Dataset entries

= Beginning of Section =

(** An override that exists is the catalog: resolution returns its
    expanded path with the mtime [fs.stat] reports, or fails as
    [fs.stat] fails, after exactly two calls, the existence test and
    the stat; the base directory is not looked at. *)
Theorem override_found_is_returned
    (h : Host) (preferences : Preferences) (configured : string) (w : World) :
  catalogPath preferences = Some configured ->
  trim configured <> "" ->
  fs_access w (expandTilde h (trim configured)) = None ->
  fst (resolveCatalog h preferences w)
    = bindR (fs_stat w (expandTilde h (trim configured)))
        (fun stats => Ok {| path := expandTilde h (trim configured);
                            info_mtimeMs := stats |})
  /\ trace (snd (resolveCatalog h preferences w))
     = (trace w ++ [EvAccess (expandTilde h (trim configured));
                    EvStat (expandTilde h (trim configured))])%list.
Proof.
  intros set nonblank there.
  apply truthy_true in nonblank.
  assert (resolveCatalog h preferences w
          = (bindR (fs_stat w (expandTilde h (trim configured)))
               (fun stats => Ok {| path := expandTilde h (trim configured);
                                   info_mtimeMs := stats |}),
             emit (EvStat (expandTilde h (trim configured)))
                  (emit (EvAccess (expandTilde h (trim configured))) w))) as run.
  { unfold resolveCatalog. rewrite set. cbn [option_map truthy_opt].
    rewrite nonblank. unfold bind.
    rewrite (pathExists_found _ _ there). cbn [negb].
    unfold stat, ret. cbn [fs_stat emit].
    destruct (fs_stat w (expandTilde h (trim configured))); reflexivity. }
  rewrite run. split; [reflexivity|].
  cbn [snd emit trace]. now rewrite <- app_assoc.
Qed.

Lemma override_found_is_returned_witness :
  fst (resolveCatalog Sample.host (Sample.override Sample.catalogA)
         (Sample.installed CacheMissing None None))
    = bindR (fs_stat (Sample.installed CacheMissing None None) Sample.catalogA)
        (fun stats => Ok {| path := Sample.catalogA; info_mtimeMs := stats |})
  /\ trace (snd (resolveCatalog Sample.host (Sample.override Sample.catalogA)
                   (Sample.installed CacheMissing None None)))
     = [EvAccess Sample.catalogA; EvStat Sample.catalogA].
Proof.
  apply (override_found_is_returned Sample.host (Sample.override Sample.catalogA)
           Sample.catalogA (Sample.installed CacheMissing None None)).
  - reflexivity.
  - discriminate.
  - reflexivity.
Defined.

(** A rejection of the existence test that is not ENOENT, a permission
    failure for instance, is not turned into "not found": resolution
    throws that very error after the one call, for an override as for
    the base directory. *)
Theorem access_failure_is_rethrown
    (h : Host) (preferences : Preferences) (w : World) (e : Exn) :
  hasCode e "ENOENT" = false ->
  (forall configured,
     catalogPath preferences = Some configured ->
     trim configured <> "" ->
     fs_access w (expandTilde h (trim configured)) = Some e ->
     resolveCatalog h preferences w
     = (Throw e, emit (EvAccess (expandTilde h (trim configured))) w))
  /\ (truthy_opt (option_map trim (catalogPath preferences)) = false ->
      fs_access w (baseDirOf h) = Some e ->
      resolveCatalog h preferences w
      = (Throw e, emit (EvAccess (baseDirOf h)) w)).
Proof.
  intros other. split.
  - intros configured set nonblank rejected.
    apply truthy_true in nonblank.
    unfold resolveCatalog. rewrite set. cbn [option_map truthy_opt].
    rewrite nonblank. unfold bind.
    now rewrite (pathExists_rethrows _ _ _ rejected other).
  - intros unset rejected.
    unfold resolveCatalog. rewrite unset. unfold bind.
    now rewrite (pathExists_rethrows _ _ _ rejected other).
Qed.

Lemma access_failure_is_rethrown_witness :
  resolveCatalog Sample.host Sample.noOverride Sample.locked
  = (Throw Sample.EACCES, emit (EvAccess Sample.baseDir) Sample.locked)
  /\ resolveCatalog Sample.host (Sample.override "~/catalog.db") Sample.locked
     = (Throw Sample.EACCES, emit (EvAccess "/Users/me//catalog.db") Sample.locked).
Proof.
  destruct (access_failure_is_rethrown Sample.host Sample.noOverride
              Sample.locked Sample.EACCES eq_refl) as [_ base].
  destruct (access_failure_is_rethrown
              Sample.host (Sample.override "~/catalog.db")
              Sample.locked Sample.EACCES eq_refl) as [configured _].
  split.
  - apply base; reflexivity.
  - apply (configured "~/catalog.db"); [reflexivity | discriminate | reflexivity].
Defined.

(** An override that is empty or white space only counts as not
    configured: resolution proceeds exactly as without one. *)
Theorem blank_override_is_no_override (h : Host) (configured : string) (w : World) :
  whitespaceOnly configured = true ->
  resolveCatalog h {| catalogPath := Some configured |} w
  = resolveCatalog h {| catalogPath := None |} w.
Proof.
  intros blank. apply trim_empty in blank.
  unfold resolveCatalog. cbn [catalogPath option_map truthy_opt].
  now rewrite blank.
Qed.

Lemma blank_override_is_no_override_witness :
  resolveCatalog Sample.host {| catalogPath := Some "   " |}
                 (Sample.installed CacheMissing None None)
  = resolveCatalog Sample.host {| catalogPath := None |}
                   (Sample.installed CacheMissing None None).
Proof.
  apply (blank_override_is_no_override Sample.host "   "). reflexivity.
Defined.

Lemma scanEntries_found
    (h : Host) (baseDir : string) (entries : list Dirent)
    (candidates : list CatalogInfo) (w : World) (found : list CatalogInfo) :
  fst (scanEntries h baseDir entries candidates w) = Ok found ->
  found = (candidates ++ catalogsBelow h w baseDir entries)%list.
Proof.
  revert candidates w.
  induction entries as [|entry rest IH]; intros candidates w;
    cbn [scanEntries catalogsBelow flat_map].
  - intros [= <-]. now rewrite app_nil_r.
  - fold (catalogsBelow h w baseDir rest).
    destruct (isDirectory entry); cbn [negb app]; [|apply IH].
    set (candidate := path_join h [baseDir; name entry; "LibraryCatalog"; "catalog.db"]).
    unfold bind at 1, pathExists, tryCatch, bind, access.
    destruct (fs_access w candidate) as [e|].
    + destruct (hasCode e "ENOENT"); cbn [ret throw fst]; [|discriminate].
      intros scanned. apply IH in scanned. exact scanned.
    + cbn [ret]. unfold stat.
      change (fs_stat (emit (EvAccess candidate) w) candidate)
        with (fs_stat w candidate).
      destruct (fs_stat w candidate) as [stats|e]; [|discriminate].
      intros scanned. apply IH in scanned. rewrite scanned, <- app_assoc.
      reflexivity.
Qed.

= End of Section =

### Task item
Show each line of the records above containing "catalogA".

### Task solution
  fst (resolveCatalog Sample.host (Sample.override Sample.catalogA)
    = bindR (fs_stat (Sample.installed CacheMissing None None) Sample.catalogA)
        (fun stats => Ok {| path := Sample.catalogA; info_mtimeMs := stats |})
  /\ trace (snd (resolveCatalog Sample.host (Sample.override Sample.catalogA)
     = [EvAccess Sample.catalogA; EvStat Sample.catalogA].
  apply (override_found_is_returned Sample.host (Sample.override Sample.catalogA)
           Sample.catalogA (Sample.installed CacheMissing None None)).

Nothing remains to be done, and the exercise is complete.